(** ** Further properties of [intersect] and [union] *)

(** X8. For two filters with equal parameters whose cells are 0 or 1, the
    set-bit counts of the intersection and of the union obey inclusion and
    exclusion: they add up to the two operands' counts, the intersection has
    at most the smaller count and the union at least the larger one. Both new
    filters have [item_count] 0, whatever the operands held. *)
Theorem intersect_union_bit_counts
    (h : BloomFilter.store) (self other : positive) (a b : BloomFilter.t) :
  h !! self = Some a -> h !! other = Some b ->
  BloomInv.wf a -> BloomInv.wf b ->
  BloomFilter.size a = BloomFilter.size b ->
  BloomFilter.hash_count a = BloomFilter.hash_count b ->
  BloomInv.binary (BloomFilter.bit_array a) ->
  BloomInv.binary (BloomFilter.bit_array b) ->
  exists ri hi ci ru hu cu,
    BloomFilter.intersect self other h = Py.Ok (ri, hi)
    /\ hi !! ri = Some ci
    /\ BloomFilter.union self other h = Py.Ok (ru, hu)
    /\ hu !! ru = Some cu
    /\ BloomFilter.count_set_bits ci + BloomFilter.count_set_bits cu
       = BloomFilter.count_set_bits a + BloomFilter.count_set_bits b
    /\ BloomFilter.count_set_bits ci
       <= Z.min (BloomFilter.count_set_bits a) (BloomFilter.count_set_bits b)
    /\ Z.max (BloomFilter.count_set_bits a) (BloomFilter.count_set_bits b)
       <= BloomFilter.count_set_bits cu
    /\ BloomFilter.item_count ci = 0 /\ BloomFilter.item_count cu = 0.
Proof.
  intros Ha Hb Wa Wb Es Ek Ba Bb.
  rewrite (StoreMore.intersect_exact h self other a b) by assumption.
  rewrite (StoreMore.union_exact h self other a b) by assumption.
  assert (length (BloomFilter.bit_array a) = length (BloomFilter.bit_array b))
    as Hlen by (unfold BloomInv.wf in Wa, Wb; lia).
  destruct (StoreMore.binary_counts _ _ Ba Bb Hlen) as (H1 & H2 & H3 & _ & _).
  eexists _, _, _, _, _, _.
  split; [reflexivity|]. split; [apply lookup_insert_eq|].
  split; [reflexivity|]. split; [apply lookup_insert_eq|].
  unfold BloomFilter.count_set_bits. simpl. repeat split; assumption.
Qed.

(** An instance of [intersect_union_bit_counts]. *)
Lemma intersect_union_bit_counts_witness :
  let a := BloomFilter.mk 4 2 [1; 0; 1; 0] 1 in
  let b := BloomFilter.mk 4 2 [1; 1; 0; 0] 2 in
  let h : BloomFilter.store := <[1%positive := a]> (<[2%positive := b]> ∅) in
  exists ri hi ci ru hu cu,
    BloomFilter.intersect 1 2 h = Py.Ok (ri, hi)
    /\ hi !! ri = Some ci
    /\ BloomFilter.union 1 2 h = Py.Ok (ru, hu)
    /\ hu !! ru = Some cu
    /\ BloomFilter.count_set_bits ci + BloomFilter.count_set_bits cu = 2 + 2.
Proof.
  intros a b h.
  destruct (intersect_union_bit_counts h 1 2 a b)
    as (ri & hi & ci & ru & hu & cu & E1 & L1 & E2 & L2 & H & _);
    try reflexivity;
    try (repeat constructor; (left; reflexivity) || (right; reflexivity)).
  exists ri, hi, ci, ru, hu, cu. repeat split; assumption.
Defined.

(** X9. For two filters with equal parameters and at least one cell, the
    intersection reports an item exactly when both operands report it, and
    the union reports every item that one of the operands reports. *)
Theorem intersect_union_membership
    (h : BloomFilter.store) (self other : positive) (a b : BloomFilter.t)
    (x : string) :
  h !! self = Some a -> h !! other = Some b ->
  BloomInv.wf a -> BloomInv.wf b ->
  BloomFilter.size a = BloomFilter.size b ->
  BloomFilter.hash_count a = BloomFilter.hash_count b ->
  0 < BloomFilter.size a ->
  exists ri hi ci ru hu cu,
    BloomFilter.intersect self other h = Py.Ok (ri, hi)
    /\ hi !! ri = Some ci
    /\ BloomFilter.union self other h = Py.Ok (ru, hu)
    /\ hu !! ru = Some cu
    /\ (BloomFilter.contains ci x = Py.Ok true
        <-> BloomFilter.contains a x = Py.Ok true
            /\ BloomFilter.contains b x = Py.Ok true)
    /\ (BloomFilter.contains a x = Py.Ok true
        \/ BloomFilter.contains b x = Py.Ok true ->
        BloomFilter.contains cu x = Py.Ok true).
Proof.
  intros Ha Hb Wa Wb Es Ek Hs.
  rewrite (StoreMore.intersect_exact h self other a b) by assumption.
  rewrite (StoreMore.union_exact h self other a b) by assumption.
  assert (length (BloomFilter.bit_array a) = length (BloomFilter.bit_array b))
    as Hlen by (unfold BloomInv.wf in Wa, Wb; lia).
  eexists _, _, _, _, _, _.
  split; [reflexivity|]. split; [apply lookup_insert_eq|].
  split; [reflexivity|]. split; [apply lookup_insert_eq|].
  set (ci := BloomFilter.mk _ _ (zip_with StoreSpec.and_cells _ _) 0).
  set (cu := BloomFilter.mk _ _ (zip_with StoreSpec.or_cells _ _) 0).
  assert (BloomInv.wf ci) as Wi
    by (unfold BloomInv.wf, ci; simpl; rewrite length_zip_with;
        unfold BloomInv.wf in Wa; lia).
  assert (BloomInv.wf cu) as Wu
    by (unfold BloomInv.wf, cu; simpl; rewrite length_zip_with;
        unfold BloomInv.wf in Wa; lia).
  rewrite (BloomMore.contains_eq ci x Wi Hs).
  rewrite (BloomMore.contains_eq cu x Wu Hs).
  rewrite (BloomMore.contains_eq a x Wa Hs).
  rewrite (BloomMore.contains_eq b x Wb ltac:(lia)).
  rewrite (BloomFacts.positions_same_params ci a) by reflexivity.
  rewrite (BloomFacts.positions_same_params cu a) by reflexivity.
  rewrite (BloomFacts.positions_same_params b a) by auto.
  simpl BloomFilter.bit_array.
  rewrite StoreMore.forallb_cells_and by exact Hlen.
  split.
  - split.
    + intros H. injection H as H. apply andb_true_iff in H.
      destruct H as [-> ->]. split; reflexivity.
    + intros [H1 H2]. injection H1 as ->. injection H2 as ->. reflexivity.
  - intros H. f_equal. apply forallb_forall. intros q Hq.
    rewrite StoreMore.cell_set_or by exact Hlen. apply orb_true_iff.
    destruct H as [H|H]; injection H as H; rewrite forallb_forall in H;
      [left|right]; apply H, Hq.
Qed.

........

**Instructions for the task**
Copy out the lines above word for word, stopping after the line containing "at most the".

**Solved exercise**
(** ** Further properties of [intersect] and [union] *)

(** X8. For two filters with equal parameters whose cells are 0 or 1, the
    set-bit counts of the intersection and of the union obey inclusion and
    exclusion: they add up to the two operands' counts, the intersection has
    at most the smaller count and the union at least the larger one. Both new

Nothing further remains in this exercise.